Speaking as a political scientist, I can attest that a lack of institutional trustworthiness as blatant as what we currently seem to be seeing generally has significant consequences for a nation. To give one example: An under-discussed reality is that “J6” itself was in large part the result of nearly a decade of public and law-enforcement toleration of rioting, dating back at least to the Michael Brown riots in 2014 Ferguson. Between 2012–13 and 2020 in the United States, the African-American murder rate nearly doubled, murders overall rose above 20,000 per year, and public disorder was almost never harshly punished. Famously and absurdly, Baltimore mayor Stephanie Rawlings-Blake once described at least part of her riot-control strategy as giving youth mobs “space to destroy.”
For that matter — while on the subject of trust, and without endorsing the man’s zany theories about “Krakens” and other sea life — one thing that potentially fueled Donald Trump’s assertions that the 2020 election was stolen from him was the reality of extensive bipartisan gamesmanship with the election rules throughout the Covid-19 pandemic. Thirty states, including California, Illinois, Ohio, and Pennsylvania, greatly expanded opportunities for fully healthy citizens to vote by mail in 2020.
Most also allowed more of the third-party vote-collection practices collectively known as “ballot-harvesting,” often on legally dubious grounds. Partly as a result, remarkable videos trended throughout the 2020 campaigning season — such as the famous viral clip of a self-proclaimed campaign operative from Ilhan Omar’s Minnesota congressional district driving around in a car visibly packed chock-full with ballots. “I have 300 ballots in my car right now,” he unsubtly proclaimed. “Numbers don’t lie. You can see my car is full. All these here are absentee ballots.”
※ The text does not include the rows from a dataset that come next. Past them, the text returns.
(* ===== verification/RuntimeFence.v ===== *)
(** * RuntimeFence: what the fenced records promise

    Over any history of the store of [RuntimeState]: fences and process
    generations only grow, a superseded lease is dead, and an instance that
    admits work has earned it by evidence published under its last lease. *)

From S2P Require Import Prelude PyValue PyText RuntimeContracts RuntimeState.

Section Fence.
Variable fingerprint : value -> string.
Abbreviation do_op := (do_op fingerprint).
Abbreviation outcome := (outcome fingerprint).
Abbreviation run := (run fingerprint).
Abbreviation history := (history fingerprint).

Definition fence_of (st : Store) (id : string) : Z := default 0 (transition_fence <$> st !! id).
Definition generation_of (st : Store) (id : string) : Z := default 0 (process_generation <$> st !! id).

(** The lease an operation carries. *)
Definition lease_of (o : store_op) : option RuntimeTransitionLease :=
  match o with Renew l _ _ | FailTransition l _ _ | Publish l _ _ _ => Some l | _ => None end.

Lemma owned_ok st l now missing r : owned st l now missing = Ok r ->
  st !! lease_instance l = Some r /\ transition_owner r = Some (lease_owner l) /\
  transition_fence r = lease_fence l /\ instance_id r = lease_instance l.
Proof.
  unfold owned. destruct (st !! lease_instance l) as [r0|]; [|done]. unfold _require_owner. intros H. inv_ok.
  bool_prop. split_and!; [done|done|done|]. by apply eq_sym, String.eqb_eq.
Qed.

Lemma generation_ok r obs n : next_generation r obs = Ok n -> process_generation r <= n.
Proof.
  unfold next_generation. destruct (_ <? _) eqn:H; [destruct (is_text _ _)|]; intros; simplify_eq; bool_prop; lia.
Qed.

(** An operation that carries a lease succeeds only for the holder. *)
Lemma leased_holder o l st r a : lease_of o = Some l -> outcome o st = Ok (r, a) ->
  exists r0, st !! lease_instance l = Some r0 /\ transition_owner r0 = Some (lease_owner l) /\
    transition_fence r0 = lease_fence l /\ transition_fence r = lease_fence l /\
    process_generation r0 <= process_generation r /\ desired_state r = desired_state r0 /\ target o = lease_instance l.
Proof.
  destruct o as [| |l' ttl now|l' error now|l' profile obs now]; intros [= ->]; cbn -[renewed failed published];
    intros H.
  - destruct (renewed _ _ _ _) as [[r1 l1]|] eqn:Hr; [|done]. cbn in H. simplify_eq. unfold renewed in Hr. inv_ok.
    simplify_eq. apply owned_ok in Heqr0 as (H1 & H2 & H3 & _). eexists. split_and!; [done..|cbn; lia|done|done].
  - destruct (failed _ _ _ _) as [r1|] eqn:Hr; [|done]. cbn in H. simplify_eq. unfold failed in Hr. inv_ok.
    apply owned_ok in Heqr0 as (H1 & H2 & H3 & _). eexists. split_and!; [done..|cbn; lia|done|done].
  - destruct (published _ _ _ _ _ _) as [r1|] eqn:Hr; [|done]. cbn in H. simplify_eq. unfold published in Hr.
    destruct (validate_runtime_observation _ _ _ _) as [[|]|]; [|done..]. inv_ok.
    apply owned_ok in Heqr0 as (H1 & H2 & H3 & _). eexists. split_and!; [done..| |done|done]. cbn.
    match goal with H : next_generation _ _ = Ok _ |- _ => apply generation_ok in H end. lia.
Qed.

Lemma begun_ok current id name profile owner desired ttl now r l :
  begun fingerprint current id name profile owner desired ttl now = Ok (r, l) ->
  transition_fence r = default 0 (transition_fence <$> current) + 1 /\
  lease_fence l = transition_fence r /\ lease_instance l = id /\ lease_owner l = owner /\
  transition_owner r = Some owner /\ state r = TRANSITIONING /\ _desired desired = Ok (desired_state r) /\
  process_generation r = default 0 (process_generation <$> current).
Proof. unfold begun. intros H. inv_ok. simplify_eq. by destruct current. Qed.

Lemma registered_ok current id name profile now r :
  registered fingerprint current id name profile now = Ok r ->
  transition_fence r = default 0 (transition_fence <$> current) /\
  process_generation r = default 0 (process_generation <$> current) /\
  (forall r0, current = Some r0 -> transition_owner r = transition_owner r0 /\ desired_state r = desired_state r0) /\
  (current = None -> transition_owner r = None) /\
  (state r = READY -> exists r0, current = Some r0 /\
     r = r0 ⟪ observed_at := now ⟫).
Proof.
  unfold registered. intros H. inv_ok. destruct current as [r0|]; [|simplify_eq; split_and!; naive_solver].
  inv_ok. split_and!; [done|done|intros r1 [= ->]; done|done|]. cbn. intros Hs. exists r0. split; [done|].
  destruct (String.eqb (profile_name r0) name && _) eqn:Hsame; [|done].
  apply andb_true_iff in Hsame as [Hn Hf]. apply String.eqb_eq in Hn, Hf.
  rewrite <- Hn, <- Hf. done.
Qed.

Lemma outcome_grows o st r a : outcome o st = Ok (r, a) ->
  fence_of st (target o) <= transition_fence r /\ generation_of st (target o) <= process_generation r.
Proof.
  intros H. destruct (lease_of o) as [l|] eqn:Hl.
  - destruct (leased_holder _ _ _ _ _ Hl H) as (r0 & Hr0 & _ & Hf & Hf' & Hg & _ & Ht). rewrite Ht.
    unfold fence_of, generation_of. rewrite Hr0. cbn. lia.
  - destruct o as [id name profile now|id name profile owner desired ttl now| | |]; try done; cbn in *.
    + destruct (registered _ _ _ _ _ _) as [r1|] eqn:Hr; [|done]. cbn in H. simplify_eq.
      apply registered_ok in Hr as (Hf & Hg & _). unfold fence_of, generation_of. by rewrite Hf, Hg.
    + destruct (begun _ _ _ _ _ _ _ _ _) as [[r1 l1]|] eqn:Hr; [|done]. cbn in H. simplify_eq.
      apply begun_ok in Hr as (Hf & _ & _ & _ & _ & _ & _ & Hg). unfold fence_of, generation_of. rewrite Hf, Hg. lia.
Qed.

Lemma do_op_grows o st id :
  fence_of st id <= fence_of (do_op o st).2 id /\ generation_of st id <= generation_of (do_op o st).2 id.
Proof.
  unfold RuntimeState.do_op. destruct (outcome o st) as [[r a]|] eqn:Ho; cbn; [|lia].
  destruct (decide (target o = id)) as [<-|Hne].
  - unfold fence_of at 2, generation_of at 2. rewrite lookup_insert_eq. cbn. by apply outcome_grows in Ho.
  - unfold fence_of, generation_of. rewrite lookup_insert_ne by done. lia.
Qed.

(** C0. Fences and process generations never decrease: whatever the adapters
    report and whoever begins, renews or fails a transition, in every history
    the fence of each instance and the generation of its process only grow. *)
Theorem fences_and_generations_grow ops st id :
  fence_of st id <= fence_of (run ops st) id /\ generation_of st id <= generation_of (run ops st) id.
Proof.
  revert st. induction ops as [|o ops IH]; intros st; [cbn; lia|].
  destruct (do_op_grows o st id), (IH (do_op o st).2).
  change (run (o :: ops) st) with (run ops (do_op o st).2). split; lia.
Qed.

Lemma run_app ops ops' st : run (ops ++ ops') st = run ops' (run ops st).
Proof. apply fold_left_app. Qed.

(** C20. A superseded lease is dead: once a later begin on the same instance
    was granted, the earlier lease can never renew, fail or publish again, and
    trying to changes nothing, over any operations in between and after. *)
Theorem runtime_fencing id n1 p1 w1 d1 ttl1 t1 n2 p2 w2 d2 ttl2 t2 st between later r1 l1 r2 l2 o l :
  let st1 := (do_op (Begin id n1 p1 w1 d1 ttl1 t1) st).2 in
  (do_op (Begin id n1 p1 w1 d1 ttl1 t1) st).1 = Granted r1 l1 ->
  let st2 := run between st1 in
  (do_op (Begin id n2 p2 w2 d2 ttl2 t2) st2).1 = Granted r2 l2 ->
  let st3 := run later (do_op (Begin id n2 p2 w2 d2 ttl2 t2) st2).2 in
  lease_of o = Some l -> lease_instance l = id -> lease_fence l = lease_fence l1 ->
  exists e, do_op o st3 = (Refused e, st3).
Proof.
  intros st1 H1 st2 H2 st3 Hl Hi Hf.
  assert (fence_of st1 id = lease_fence l1) as Hf1.
  { subst st1. revert H1. unfold RuntimeState.do_op. cbn -[begun]. destruct (begun _ _ _ _ _ _ _ _ _) as [[r l0]|] eqn:Hb; [|done].
    cbn. intros [= -> ->]. apply begun_ok in Hb as (_ & -> & _). unfold fence_of. by rewrite lookup_insert_eq. }
  assert (lease_fence l1 < fence_of st3 id) as Hlt.
  { destruct (fences_and_generations_grow later (do_op (Begin id n2 p2 w2 d2 ttl2 t2) st2).2 id) as [Hge _]. fold st3 in Hge.
    destruct (fences_and_generations_grow between st1 id) as [Hge' _]. fold st2 in Hge'.
    assert (fence_of (do_op (Begin id n2 p2 w2 d2 ttl2 t2) st2).2 id = fence_of st2 id + 1) as Heq; [|lia].
    revert H2. unfold RuntimeState.do_op. cbn -[begun]. destruct (begun _ _ _ _ _ _ _ _ _) as [[r l0]|] eqn:Hb; [|done].
    intros _. cbn. apply begun_ok in Hb as (Hb & _). unfold fence_of at 1. rewrite lookup_insert_eq. apply Hb. }
  unfold RuntimeState.do_op. destruct (outcome o st3) as [[r a]|e] eqn:Ho; [|by exists e]. exfalso.
  destruct (leased_holder _ _ _ _ _ Hl Ho) as (r0 & Hr0 & _ & Hf0 & _). rewrite Hi in Hr0.
  unfold fence_of in Hlt. rewrite Hr0 in Hlt. cbn in Hlt. lia.
Qed.

(** ** Admission *)

(** An answered operation that begins a transition of [id], and one that
    reports on it. *)
Definition is_grant (id : string) (e : store_op * reply) : bool :=
  match e with (Begin id' _ _ _ _ _ _, Granted _ _) => String.eqb id' id | _ => false end.
Definition is_report (id : string) (e : store_op * reply) : bool :=
  match e with
  | (Publish l _ _ _, Recorded _) | (FailTransition l _ _, Recorded _) => String.eqb (lease_instance l) id
  | _ => false
  end.

Definition last_that (f : store_op * reply -> bool) (h : list (store_op * reply)) : option (store_op * reply) :=
  last (List.filter f h).

(** The last transition of [id] was begun by [owner] with this fence. *)
Definition begun_last (id : string) (h : list (store_op * reply)) (owner : string) (fence : Z) (d : RuntimeDesiredState)
    : Prop :=
  exists name profile desired ttl now r l,
    last_that (is_grant id) h = Some (Begin id name profile owner desired ttl now, Granted r l) /\
    lease_fence l = fence /\ _desired desired = Ok d.

(** Full evidence that the runtime of this profile is there. *)
Definition ready_evidence (obs : data) (name fp : string) (generation : Z) : Prop :=
  get obs "state" = PStr "ready" /\ get obs "profile_name" = PStr name /\ get obs "profile_fingerprint" = PStr fp /\
  get obs "process_generation" = PInt generation /\ 1 <= generation /\ get obs "process_ready" = PBool true /\
  get obs "model_ready" = PBool true /\ get obs "accepting" = PBool true.

(** The last word on [id] since its transition began is such evidence, by the
    holder of that transition. *)
Definition earned (id : string) (h : list (store_op * reply)) (name fp : string) (generation : Z) : Prop :=
  exists l profile obs now r,
    last_that (fun e => is_grant id e || is_report id e) h = Some (Publish l profile obs now, Recorded r) /\
    lease_instance l = id /\ begun_last id h (lease_owner l) (lease_fence l) DesiredReady /\
    ready_evidence obs name fp generation.

(** An operation grants the instance to somebody, or leaves its fence. *)
Lemma do_op_fence o st id :
  (is_grant id (o, (do_op o st).1) = false /\ fence_of (do_op o st).2 id = fence_of st id) \/
  fence_of st id < fence_of (do_op o st).2 id.
Proof.
  unfold RuntimeState.do_op. destruct (outcome o st) as [[r a]|] eqn:Ho; [|left; split; [by destruct o|done]].
  cbn [fst snd]. destruct (decide (target o = id)) as [<-|Hne].
  - unfold fence_of. rewrite lookup_insert_eq. cbn. fold (fence_of st (target o)).
    destruct (lease_of o) as [l|] eqn:Hl.
    + left. destruct (leased_holder _ _ _ _ _ Hl Ho) as (r0 & Hr0 & _ & Hf & Hf' & _ & _ & Ht).
      split; [by destruct o|]. unfold fence_of. rewrite Ht, Hr0. cbn. lia.
    + destruct o as [id name profile now|id name profile owner desired ttl now| | |]; try done; cbn in *.
      * left. split; [done|]. destruct (registered _ _ _ _ _ _) as [r1|] eqn:Hr; [|done]. cbn in Ho. simplify_eq.
        apply registered_ok in Hr as (Hf & _). by rewrite Hf.
      * right. destruct (begun _ _ _ _ _ _ _ _ _) as [[r1 l1]|] eqn:Hr; [|done]. cbn in Ho. simplify_eq.
        apply begun_ok in Hr as (Hf & _). rewrite Hf. unfold fence_of. lia.
  - left. split; [|unfold fence_of; by rewrite lookup_insert_ne].
    destruct o; try done. cbn in *. destruct a; try done. by apply String.eqb_neq.
Qed.

(** What the records say about the history. *)
Definition explained (h : list (store_op * reply)) (id : string) (r : RuntimeInstanceRecord) : Prop :=
  (forall owner, transition_owner r = Some owner -> begun_last id h owner (transition_fence r) (desired_state r)) /\
  (state r = READY -> earned id h (profile_name r) (profile_fingerprint r) (process_generation r)).

Lemma last_that_snoc f h e : last_that f (h ++ [e]) = if f e then Some e else last_that f h.
Proof.
  unfold last_that. rewrite List.filter_app. cbn. destruct (f e); [by rewrite last_snoc|by rewrite app_nil_r].
Qed.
This Chinua Achebe–style “failure of the trustworthy systems” is dangerous — imagine an actual conviction and jailing of Trump in NYC — and almost certainly a cause of the toxic “national divorce” talk citizens have heard for the past several years. It has to be stopped. Actually fixing the perception and reality of major American institutions will be a tough task — although the recent Ron DeSantis strategy of using executive power to simply fire people who refuse to do their job and enforce agreed-upon rules certainly represents one potential path forward.
However, such repair is also a necessary job. Should our national center in fact fail to hold, we will see many more martyrs than Tou Thao.